Sueño… qué maravilloso es poder soñar, dormir serenamente, aflojar todos los músculos del cuerpo y dejar a la fantasía en total libertad, en armonía con todos los impulsos percibidos pero soñando.
Sí, soy un tipo extraño para el resto del mundo porque en mis sueños estoy en completa soledad, no puedo refutarlo, pero tal vez haya una gran muchedumbre dentro de mi subconsciencia, y eso niega el estado autónomo y aislado de mi ser mientras duermo intensamente.
Me ocurrió una noche que, ya en el lecho, reflexionaba yo, justo en lo sucedido momentos antes.
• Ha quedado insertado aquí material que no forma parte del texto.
(* ===== verification/VariousFacts.v ===== *)
(** * What the conversions of various.c promise: widths, round trips and
    rounding. *)
From Stdlib Require Import Ascii.
From S2P Require Import Prelude Format Various.

Lemma pow10_mono a b : 0 <= a <= b -> 10 ^ a <= 10 ^ b.
Proof. intros H. apply Z.pow_le_mono_r; lia. Qed.

(** ** Times *)

Definition clock_ok (tt : tm.tm) : Prop :=
  0 <= tt.(tm.tm_hour) <= 23 /\ 0 <= tt.(tm.tm_min) <= 59 /\ 0 <= tt.(tm.tm_sec) <= 60.

Lemma convtime_width localtime utime :
  clock_ok (localtime utime) -> length (convtime localtime utime) = 8%nat.
Proof.
  intros (Hh & Hm & Hs). unfold convtime.
  repeat (rewrite length_app || cbn [length]). rewrite !fmt_0d_length by (cbn; lia). done.
Qed.

Lemma convdate_width localtime utime :
  let tt := localtime utime in
  -1900 <= tt.(tm.tm_year) < 8100 -> 0 <= tt.(tm.tm_mon) <= 11 -> 1 <= tt.(tm.tm_mday) <= 31 ->
  length (convdate localtime utime) = 10%nat.
Proof.
  intros tt Hy Hm Hd. unfold convdate. fold tt.
  rewrite !i32_id by (unfold in_i32; lia).
  repeat (rewrite length_app || cbn [length]). rewrite !fmt_0d_length by (cbn; lia). done.
Qed.

Lemma hhmm_syntax l : Forall (fun c => isdigit c = true) l ->
  forallb (fun c => isdigit c || Ascii.eqb c ":"%char) l = true.
Proof. induction 1 as [|c l Hc HF IH]; cbn; [done|]. by rewrite Hc, IH. Qed.

Lemma fmt_0d_digits k n : 0 <= n -> Forall (fun c => isdigit c = true) (fmt_0d k n).
Proof.
  intros Hn. unfold fmt_0d, pad_left. rewrite (proj2 (Z.ltb_ge n 0)) by done.
  apply Forall_app. split; [by apply Forall_replicate | by apply dec_digits].
Qed.

(** Reading a time of day that was printed as hh:mm. *)
Lemma hhmm2secs_print junk h m : 0 <= h <= 23 -> 0 <= m <= 59 ->
  hhmm2secs junk (fmt_0d 2 h ++ ":"%char :: fmt_0d 2 m) = (1, Some (h * 3600 + m * 60)).
Proof.
  intros Hh Hm. unfold hhmm2secs. rewrite forallb_app. cbn [forallb].
  rewrite !hhmm_syntax by (apply fmt_0d_digits; lia). cbn [andb orb negb].
  replace (isdigit ":" || Ascii.eqb ":" ":") with true by done. cbn [andb negb].
  unfold scan_hhmm. rewrite scan_fmt_0d by (done || lia). cbn [Ascii.eqb Bool.eqb].
  rewrite <-(app_nil_r (fmt_0d 2 m)), scan_fmt_0d by (done || lia).
  unfold scanned_int. rewrite !Z.min_l by lia. rewrite !i32_id by (unfold in_i32; lia).
  rewrite !(proj2 (Z.ltb_ge _ _)) by lia. cbn [orb]. rewrite u32_id by lia.
  rewrite (proj2 (Z.leb_gt _ _)) by (unfold SECSDAY; lia). done.
Qed.
Lemma cpuinfo_line_shape l st st' : cpuinfo_line l st = Some st' ->
  length st'.2.(cpustat.cpu) = length st.2.(cpustat.cpu) /\ st'.2.(cpustat.nrcpu) = st.2.(cpustat.nrcpu).
Proof.
  unfold cpuinfo_line. intros H.
  assert (Hx : forall x, (if starts "processor" l then
      r ← scan_into l "%*s %*s %d" [num (fun z (st : Z * cpustat.cpustat) => (z, st.2))] st; Some r.2 else Some st) = Some x ->
    x.2 = st.2).
  { intros x. destruct (starts "processor" l); [|intros ?; by simplify_eq].
    destruct (scan_into _ _ _ _) as [r|] eqn:E; mstep; [|done]. intros ?; simplify_eq.
    refine (scan_into_keep (fun a b => b.2 = a.2) l _ _ st r _ _ _ E); [done | congruence |].
    apply Forall_cons. split; [by intros [] ?|]. by apply Forall_nil. }
  destruct (if starts "processor" l then _ else _) as [[cpuno c]|]; cbn [mbind option_bind] in H; [|done].
  specialize (Hx _ eq_refl). cbn [snd] in Hx. subst c.
  destruct (_ && _ && _); [|by simplify_eq].
  destruct (_ !! _) as [p|]; cbn [mbind option_bind] in H; [|done].
  destruct (scan_into _ _ _ _) as [r|]; cbn [mbind option_bind] in H; [|done]. simplify_eq. cbn.
  by rewrite length_insert.
Qed.

Lemma frequencies_shape files cpuinfo s s' : frequencies files cpuinfo s = Some s' ->
  keeps s.(scan.si) s'.(scan.si) /\
  s'.(scan.si).(sstat.cpu).(cpustat.nrcpu) <= Z.of_nat (length s'.(scan.si).(sstat.cpu).(cpustat.cpu)).
Proof.
  unfold frequencies. destruct (freqs _ _ _ _ _) as [[c d]|] eqn:Ef; [|done].
  apply freqs_shape in Ef as (L & N & B).
  assert (Hc : forall c', (if d then Some c else r ← read_file cpuinfo_line cpuinfo (-1, c); Some r.2) = Some c' ->
    length c'.(cpustat.cpu) = length c.(cpustat.cpu) /\ c'.(cpustat.nrcpu) = c.(cpustat.nrcpu)).
  { intros c'. destruct d; [intros ?; by simplify_eq|].
    destruct (read_file _ _ _) as [r|] eqn:E; mstep; [|done]. intros ?; simplify_eq.
    refine (read_file_keep (fun a b => length b.2.(cpustat.cpu) = length a.2.(cpustat.cpu) /\
      b.2.(cpustat.nrcpu) = a.2.(cpustat.nrcpu)) _ _ _ _ _ _ cpuinfo_line_shape E); [done|].
    intros a b x [E1 E2] [E3 E4]. split; congruence. }
  destruct (if d then _ else _) as [c'|]; mstep; [|done]. specialize (Hc _ eq_refl) as [L' N'].
  intros H. apply (inj Some) in H. subst s'. split; [apply keeps_cpu; congruence|].
  cbn. rewrite N', L', N. rewrite L. lia.
Qed.
Lemma others_effect others : forall c,
  let c' := foldl (fun c o => other_effect o c) c others in
  c'.(cpustat.all) = c.(cpustat.all) /\ c'.(cpustat.cpu) = c.(cpustat.cpu) /\ c'.(cpustat.nrcpu) = c.(cpustat.nrcpu) /\
  c'.(cpustat.csw) = last_of "ctxt" others c.(cpustat.csw) /\
  c'.(cpustat.devint) = last_of "intr" others c.(cpustat.devint) /\
  c'.(cpustat.nprocs) = last_of "processes" others c.(cpustat.nprocs).
Proof.
  induction others as [|[name zs] others IH]; intros c; [done|]. unfold last_of. cbn zeta. cbn [foldl fst snd].
  destruct (IH (other_effect (name, zs) c)) as (-> & -> & -> & -> & -> & ->).
  unfold other_effect, last_of. cbn [fst snd].
  destruct (decide (name = chars "ctxt")) as [->|N1]; [done|]. rewrite !(bool_decide_false _ N1).
  destruct (decide (name = chars "intr")) as [->|N2]; [done|]. rewrite !(bool_decide_false _ N2).
  destruct (decide (name = chars "processes")) as [->|N3]; [done|]. rewrite !(bool_decide_false _ N3). done.
Qed.

Lemma stat_rows_spaces k x : x ∈ stat_rows k -> spaces x.1.2 /\ newline ∉ x.1.2 /\ zero ∉ x.1.2.
Proof.
  assert (Hnil : forall x : text * text * list Z, x.1.2 = [] -> spaces x.1.2 /\ newline ∉ x.1.2 /\ zero ∉ x.1.2).
  { intros y ->. split; [by apply Forall_nil|]. split; apply not_elem_of_nil. }
  unfold stat_rows. rewrite elem_of_cons, elem_of_app. intros [->|[H|H]].
  - cbn [fst snd]. split; [by repeat constructor|]. split; by intros ?%list_elem_of_singleton.
  - apply Hnil. revert H. generalize 0%nat. generalize (kstat.cpus k). intros l.
    induction l as [|zs l IH]; intros n; cbn [cpu_rows]; [by intros ?%elem_of_nil|].
    rewrite elem_of_cons. intros [->|H]; [done | by apply (IH (S n))].
  - apply list_elem_of_fmap in H as (o & -> & _). by apply Hnil.
Qed.

Lemma stat_lines k : kstat_ok k -> lines LINEBUF (stat_text k) =
  (row_line <$> ((chars "cpu", [" "%char], k.(kstat.all)) :: cpu_rows 0 k.(kstat.cpus))) ++
  (k.(kstat.others) ≫= fun o => lines LINEBUF (row_line (o.1, [], o.2))).
Proof.
  intros [Hr _ _ Ho _]. pose proof (stat_rows_spaces k) as Hsp. unfold stat_text.
  assert (Hplain : forall x, x ∈ stat_rows k -> newline ∉ stat_line_of x).
  { intros x Hx. destruct (Hsp x Hx) as (H1 & H2 & H3).
    assert (Hs : solid x.1.1).
    { unfold stat_rows in Hx. rewrite app_comm_cons, elem_of_app in Hx. destruct Hx as [Hx|Hx].
      - by apply (proj1 (Forall_forall _ _) Hr).
      - apply list_elem_of_fmap in Hx as (o & -> & Hin).
        destruct (proj1 (Forall_forall _ _) Ho o Hin) as [[? _]|[? _]]; done. }
    unfold stat_line_of, counter_line. rewrite !elem_of_app. intros [H|[H|[H|H]]]; [|done| |by apply elem_of_nil in H].
    - destruct Hs as [_ Hs]. rewrite Forall_forall in Hs. by specialize (Hs _ H).
    - by destruct (counter_bytes _ _ H). }
  rewrite lines_bind; [|unfold LINEBUF; lia | by apply Forall_fmap, Forall_forall].
  unfold stat_rows at 1. rewrite app_comm_cons, fmap_app, bind_app. f_equal.
  - assert (Hin : forall x, x ∈ (chars "cpu", [" "%char], k.(kstat.all)) :: cpu_rows 0 k.(kstat.cpus) -> x ∈ stat_rows k).
    { intros x Hx. unfold stat_rows. rewrite app_comm_cons, elem_of_app. by left. }
    revert Hin Hr. generalize ((chars "cpu", [" "%char], k.(kstat.all)) :: cpu_rows 0 k.(kstat.cpus)). intros l Hin Hr.
    induction Hr as [|x l Hx Hr IH]; [done|]. rewrite !fmap_cons, bind_cons.
    destruct (Hsp x) as (H1 & H2 & H3); [apply Hin; by left|].
    change (stat_line_of x ++ [newline]) with (row_line x). rewrite row_lines by done. cbn [app]. f_equal.
    apply IH. intros y Hy. apply Hin. by right.
  - rewrite <-list_fmap_compose. generalize (kstat.others k). intros l. induction l as [|o l IH]; [done|].
    rewrite fmap_cons, !bind_cons. by rewrite IH.
Qed.

(** C10: From a /proc/stat with ten counters per processor photosyst takes, for
    the total and for each processor at its own place, the first nine of them in
    the order of the file (the tenth has no member), the number of processors,
    and the first counter of the last lines of ctxt, intr and processes, also
    where a line of any length, like that of the interrupts, is read in parts by
    a buffer of 1024 characters; the rest of the sample, and the processors that
    the file does not name, stay as they were. The counters fit 64 bits; those
    of a long line are below 10^18. *)
Theorem stat_file_reads k s : kstat_ok k ->
  length s.(scan.cnts) = MAXCNT -> s.(scan.si).(sstat.cpu).(cpustat.nrcpu) = 0 ->
  length s.(scan.si).(sstat.cpu).(cpustat.cpu) = MAXCPU ->
  exists s', stat_file (Some (stat_text k)) s = Some s' /\
    let c := s.(scan.si).(sstat.cpu) in
    let c' := s'.(scan.si).(sstat.cpu) in
    s'.(scan.si) = set_sstat_cpu c' s.(scan.si) /\
    c'.(cpustat.nrcpu) = Z.of_nat (length k.(kstat.cpus)) /\
    c'.(cpustat.all) = figures k.(kstat.all) c.(cpustat.all) /\
    (forall i zs, k.(kstat.cpus) !! i = Some zs ->
       c'.(cpustat.cpu) !! i = Some (figures zs (set_cpunr (Z.of_nat i) (c.(cpustat.cpu) !!! i)))) /\
    (forall i, (length k.(kstat.cpus) <= i)%nat -> c'.(cpustat.cpu) !! i = c.(cpustat.cpu) !! i) /\
    c'.(cpustat.csw) = last_of "ctxt" k.(kstat.others) c.(cpustat.csw) /\
    c'.(cpustat.devint) = last_of "intr" k.(kstat.others) c.(cpustat.devint) /\
    c'.(cpustat.nprocs) = last_of "processes" k.(kstat.others) c.(cpustat.nprocs).
Proof.
  intros Hk0 Hc Hnr Hlen. pose proof (stat_lines k Hk0) as Elines. destruct Hk0 as [Hrows Hten Hcount Hoth Hothers].
  apply Forall_cons in Hrows as [Hall Hcpus]. apply Forall_cons in Hten as [Ht10 Hten].
  unfold stat_file, read_file. rewrite Elines, fmap_cons, <-app_comm_cons.
  cbn [each_line]. destruct (stat_line_all _ s Hall Ht10 Hc) as (s1 & -> & Hc1 & E1). cbn [mbind option_bind].
  rewrite each_line_app.
  destruct (cpu_rows_read (kstat.cpus k) 0 s1) as (s2 & -> & Hc2 & E2); [done..| | | |].
  { by rewrite E1. } { lia. } { by rewrite E1. }
  cbn [mbind option_bind].
  destruct (others_read (kstat.others k) s2 Hoth Hothers Hc2) as (s3 & -> & _ & E3). cbn [mbind option_bind].
  rewrite E3, E2, E1. unfold upd_cpu. cbn [set_sstat_cpu sstat.cpu].
  match goal with |- context [foldl (fun c o => other_effect o c) ?c0 ?l] =>
    destruct (others_effect l c0) as (Ha & Hcpu & Hk & Hcsw & Hdev & Hnp) end.
  rewrite Hk. cbn [set_cpustat_nrcpu set_cpustat_cpu set_cpustat_all cpustat.nrcpu]. rewrite Hnr.
  rewrite (proj2 (Z.eqb_neq _ 0)) by lia. eexists. split; [reflexivity|]. rewrite E3, E2, E1.
  unfold upd_cpu. cbn [set_sstat_cpu sstat.cpu]. cbn zeta. rewrite Hk, Ha, Hcpu, Hcsw, Hdev, Hnp.
  cbn [set_cpustat_nrcpu set_cpustat_cpu set_cpustat_all cpustat.nrcpu cpustat.all cpustat.cpu cpustat.csw cpustat.devint
       cpustat.nprocs].
  split; [by destruct (scan.si s)|]. split; [by rewrite Hnr|]. split; [done|].
  split; [|split; [|done]].
  - intros i zs Hi. rewrite fill_lookup by lia. cbn [Nat.leb]. by rewrite Nat.sub_0_r, Hi.
  - intros i Hi. rewrite fill_lookup by lia. cbn [Nat.leb]. by rewrite Nat.sub_0_r, lookup_ge_None_2.
Qed.

(** ** An example of /proc/stat *)

Definition a_stat : kstat.kstat :=
  kstat.mk [30; 1; 20; 900; 5; 0; 3; 0; 0; 0]
    [[10; 1; 5; 450; 5; 0; 3; 0; 0; 0]; [20; 0; 15; 450; 0; 0; 0; 0; 0; 0]]
    [(chars "intr", [4711; 0; 9]); (chars "ctxt", [8000]); (chars "btime", [1700000000]);
     (chars "processes", [321]); (chars "procs_running", [1])].

Definition row_okb (x : text * text * list Z) : bool :=
  bool_decide (x.1.1 <> []) && forallb (fun c => negb (isspace c)) x.1.1 && bool_decide (zero ∉ x.1.1) &&
  (length x.1.1 <? 64)%nat && forallb (fun z => (- 2 ^ 63 <=? z) && (z <? 2 ^ 63)) x.2 &&
  (1 <=? length x.2)%nat && (length x.2 <=? 15)%nat && (length (stat_line_of x) + 1 <? LINEBUF)%nat.

Lemma row_okb_ok x : row_okb x = true -> row_ok x.
Proof.
  unfold row_okb, row_ok, solid. rewrite !andb_true_iff, !bool_decide_eq_true, !forallb_forall.
  intros (((((((Hne & Hn) & Hz) & Hl) & HF) & H1) & H15) & Hb).
  split_and!; try done; try (apply Nat.ltb_lt; done); try (apply Nat.leb_le; done).
  - apply Forall_forall. intros c Hc. apply negb_true_iff, Hn. by apply list_elem_of_In.
  - apply Forall_forall. intros z Hin. specialize (HF z (proj1 (list_elem_of_In _ _) Hin)).
    unfold in_i64. lia.
Qed.

Lemma a_stat_ok : kstat_ok a_stat.
Proof.
  assert (Hb : forall l, forallb row_okb l = true -> Forall row_ok l).
  { intros l H. rewrite forallb_forall in H. apply Forall_forall. intros x Hx. by apply row_okb_ok, H, list_elem_of_In. }
  split.
  - apply Hb. vm_compute. reflexivity.
  - repeat constructor.
  - unfold MAXCPU. cbn. lia.
  - assert (H : Forall row_ok ((fun o => (o.1, [], o.2)) <$> (kstat.others a_stat))) by (apply Hb; vm_compute; reflexivity).
    rewrite Forall_fmap in H. eapply Forall_impl; [exact H|]. intros o Ho. by left.
  - repeat constructor; vm_compute; congruence.
Qed.

(** Also with a line of interrupts that is longer than the buffer. *)
Definition a_long_stat : kstat.kstat :=
  kstat.mk a_stat.(kstat.all) a_stat.(kstat.cpus)
    ((chars "intr", 4711 :: replicate 1500 0) :: drop 1 a_stat.(kstat.others)).

Lemma a_long_stat_ok : kstat_ok a_long_stat.
Proof.
  destruct a_stat_ok as [H1 H2 H3 H4 H5]. split; [exact H1|exact H2|exact H3| |].
  - apply Forall_cons in H4 as [_ H4]. apply Forall_cons. split; [right|exact H4].
    split_and!; [split; [done|by repeat constructor]| |cbn; lia| |done].
    + intros H. repeat (apply elem_of_cons in H as [H|H]; [discriminate H|]). by apply elem_of_nil in H.
    + constructor; [split; lia|]. apply Forall_replicate. split; lia.
  - apply Forall_cons in H5 as [_ H5]. apply Forall_cons. split; [by split|exact H5].
Qed.

Lemma stat_file_reads_witness :
  exists s', stat_file (Some (stat_text a_long_stat))
    (scan.mk (replicate MAXCNT 7) [] (set_sstat_cpu (set_cpustat_cpu (replicate MAXCPU percpu_zero) (sstat.cpu sstat_zero)) sstat_zero)) = Some s' /\
    s'.(scan.si).(sstat.cpu).(cpustat.nrcpu) = 2 /\ s'.(scan.si).(sstat.cpu).(cpustat.csw) = 8000 /\
    s'.(scan.si).(sstat.cpu).(cpustat.devint) = 4711.
Proof.
  destruct (stat_file_reads a_long_stat
    (scan.mk (replicate MAXCNT 7) [] (set_sstat_cpu (set_cpustat_cpu (replicate MAXCPU percpu_zero) (sstat.cpu sstat_zero)) sstat_zero))
    a_long_stat_ok eq_refl eq_refl (length_replicate _ _)) as (s' & E & _ & Hn & _ & _ & _ & Hc & Hd & _).
  exists s'. split; [exact E|]. split; [exact Hn|]. split; [exact Hc | exact Hd].
Defined.
(** C8: Reading the output back: when the figures of the sample are 64-bit numbers
    and no name in it holds a blank or a newline, parseout for labels of the
    system prints one line per element of the sample, in the order of the
    labels, and splitting the text at its newlines and blanks gives back, for
    every line, the label, the node, the time stamp, and one word per figure
    that the print function of the label lists, which reads as that figure;
    the text ends with SEP, and the sample is unchanged but for the events of
    a first sample. *)
Theorem parseout_read e valid curtime numsecs dts ss flags :
  length valid = 13%nat -> printable e ss -> cell e.(parsenv.nodename) -> header_fits e curtime numsecs ->
  Forall (fun t => Forall arg_ok t.2) (told e valid ss) ->
  exists ss' lines out,
    parseout e (valid ++ replicate 5 false) curtime numsecs dts ss flags = Some (out, ss') /\
    ss' = (if bool_decide ("CPU" ∈ (selected valid (system_rows e)).*1) then drop_marks ss else ss) /\
    split_on newline out =
      (if flagged flags RRBOOT then [chars "RESET"] else []) ++ lines ++ [chars "SEP"; []] /\
    Forall2 (fun line t => exists ws, split_on " " line = header_words e curtime numsecs t.1 ++ ws /\ Forall2 reads ws t.2)
      lines (told e valid ss).
Proof.
  intros Hl Hok Hnode Hfit Hargs. set (ps := dts.(devtstat.taskall)). set (nact := dts.(devtstat.ntaskall)).
  pose proof (parse_labels_rows e curtime numsecs ps nact Hfit _ _ (system_prints e)) as HP.
  specialize (HP ltac:(unfold system_rows, label_names; repeat constructor) (rows_drop_marks e) valid ss Hok).
  eexists _, ((fun t => line_of (header e curtime numsecs t.1) t.2) <$> told e valid ss), _. split.
  { unfold parseout. fold ps nact. rewrite <-(take_drop 13 (labeldef e)).
    rewrite parse_labels_app by (rewrite length_take; done). rewrite HP. mstep. rewrite parse_labels_none. mstep. reflexivity. }
  split; [reflexivity|].
  assert (HL : Forall (fun t => split_on " " (line_of (header e curtime numsecs t.1) t.2) =
      header_words e curtime numsecs t.1 ++ (arg_text <$> t.2) /\
    newline ∉ line_of (header e curtime numsecs t.1) t.2) (told e valid ss)).
  { apply Forall_forall. intros t Ht. pose proof (proj1 (Forall_forall _ _) Hargs t Ht) as Hrow.
    pose proof (header_cells e curtime numsecs t.1 Hnode (told_label e valid ss t Ht)) as Hc.
    destruct (line_split (header e curtime numsecs t.1) t.2 Hrow) as [-> Hn]. unfold header at 1 2. split.
    - rewrite split_join; [done | done|]. eapply Forall_impl; [exact Hc|]. by intros x [Hx _].
    - apply Hn, join_absent; [done|]. eapply Forall_impl; [exact Hc|]. by intros x [_ Hx]. }
  split.
  - rewrite app_nil_r, told_text. destruct (flagged flags RRBOOT).
    + change (chars "RESET" ++ [newline]) with ([chars "RESET"] ≫= fun l => l ++ [newline]).
      change (chars "SEP" ++ [newline]) with ([chars "SEP"] ≫= fun l => l ++ [newline]).
      rewrite <-!bind_app, split_lines; [by rewrite <-!app_assoc|].
      rewrite !Forall_app. split; [|split]; try (apply Forall_singleton; apply not_elem_of_chars; vm_compute; reflexivity).
      apply Forall_fmap. eapply Forall_impl; [exact HL|]. by intros t [_ Ht].
    + change (chars "SEP" ++ [newline]) with ([chars "SEP"] ≫= fun l => l ++ [newline]).
      rewrite app_nil_l, <-bind_app, split_lines; [by rewrite <-!app_assoc|].
      rewrite Forall_app. split; [|apply Forall_singleton; apply not_elem_of_chars; vm_compute; reflexivity].
      apply Forall_fmap. eapply Forall_impl; [exact HL|]. by intros t [_ Ht].
  - apply Forall2_fmap_l, Forall_Forall2_diag. apply Forall_forall. intros t Ht.
    exists (arg_text <$> t.2). split; [apply (proj1 (Forall_forall _ _) HL t Ht)|].
    pose proof (proj1 (Forall_forall _ _) Hargs t Ht) as Hrow. cbn beta in Hrow.
    apply Forall2_fmap_l, Forall_Forall2_diag. eapply Forall_impl; [exact Hrow|]. apply arg_reads.
Qed.
(* ===== verification/ShowlineFacts.v ===== *)
(** * The layout of the process list: theorems *)
From Stdlib Require Import Ascii.
From S2P Require Import Prelude Format Sscanf SscanfFacts Tstat Various VariousFacts Cumulate Showprocs Showline ShowprocsFacts.

(** ** Removing columns *)

Definition prios (elems : list printpair.printpair) : list Z := printpair.prio <$> elems.

(** What is known of the columns of a line: they are in the table, their
    widths are not negative, a column of variable width has none yet. *)
Definition column_shape (d : printdef.printdef) : Prop :=
  0 <= d.(printdef.width) /\
  (d.(printdef.varwidth) = 0 \/ d.(printdef.varwidth) = 1 /\ d.(printdef.width) = 0).

Definition elem_ok (defs : list printdef.printdef) (el : printpair.printpair) : Prop :=
  (exists d, defs !! el.(printpair.f) = Some d /\ column_shape d) /\ el.(printpair.prio) < 999999.

(** The positions that a line of columns takes at least, with their spaces. *)
Definition line_space (defs : list printdef.printdef) (elems : list printpair.printpair) : option Z :=
  '(col, varwidth) ← gettotwidth defs elems 0 0; Some (space_required elems col varwidth).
Y eso no era nada misterioso, sencillamente estuve en casa de un antiguo colega; aunque, si bien es cierto que hacía años que no le veía y algunas cosas eran distintas.
Entonces me encuentro a su lado en el camastro, clavados, viendo una película de Bertolucci y le envío un mensaje de texto a través del teléfono, cuando inmediatamente me dice que debe irse.
No tiene sentido porque me encuentro en su casa, a su lado, y yo soy una visita, y me declara que debe marcharse al trabajo.
Pero así ocurren las cosas cuando uno duerme profundamente. Inmediatamente, escapo de la casa hacia unos jardines comunales, y me aproximo pausadamente hacia una señora que, inmóvil y ceñuda, me examina fijamente.
Ella está perpetua en el jardín, como si fuera una efigie, parte de la decoración.
Ahora regresa mi colega, parece que retorna porque olvidó el táper con la comida. Se lo doy yo, no comprendo nada, me siento desorientado.
Me agradece lo del táper y se larga en su moto, voy caminando, todo se distorsiona, las calles permutan.
Entro en el supermercado, hago cola para comprar algo de carne roja pero me voy sin llevarme nada, estoy irritado.
Busco mi hogar, no doy con él y llego a una avenida que resulta ser una librería especializada en bestsellers, perdón, en superventas.
Imaginaos la confusión, todos los libros parecen tener vida propia. Hay Ken Follett´s, Cohelo´s, Dan Brown´s, biografías de un ex presidente y Stephen King´s para colorear.
Quiero irme de aquel sitio por lo que veo y por la angustia que me provoca la empleada.
Gesticula sin parar tocándose su aceitoso cabello y me escabullo de sus grasientas zarpas metiéndome en un ropero el cual me lleva, misteriosamente, a una puerta.
Un niño espera y me silba. No tiene cara. Enfrente de mí hay unos escalones y una nueva entrada. Grito atormentado, llamo a dios, pues seguramente se ubique al otro lado.
La entrada no tiene pomo, sin embargo, el niño sin semblante encaja su dedo corazón en la abertura en la cual iría fijo el picaporte y abre.
Nadie está al otro lado.
Me siento extraviado y no localizo a dios. Lo que descubro es una dependencia de la Guardia Civil y ellos sospecho podrán echarme una mano. Pero no sucede así, le digo al niño sin cara. -Son unos farsantes, no pueden socorrerme.
Dios no tiene uniforme verde ni se encuentra en ningún lugar.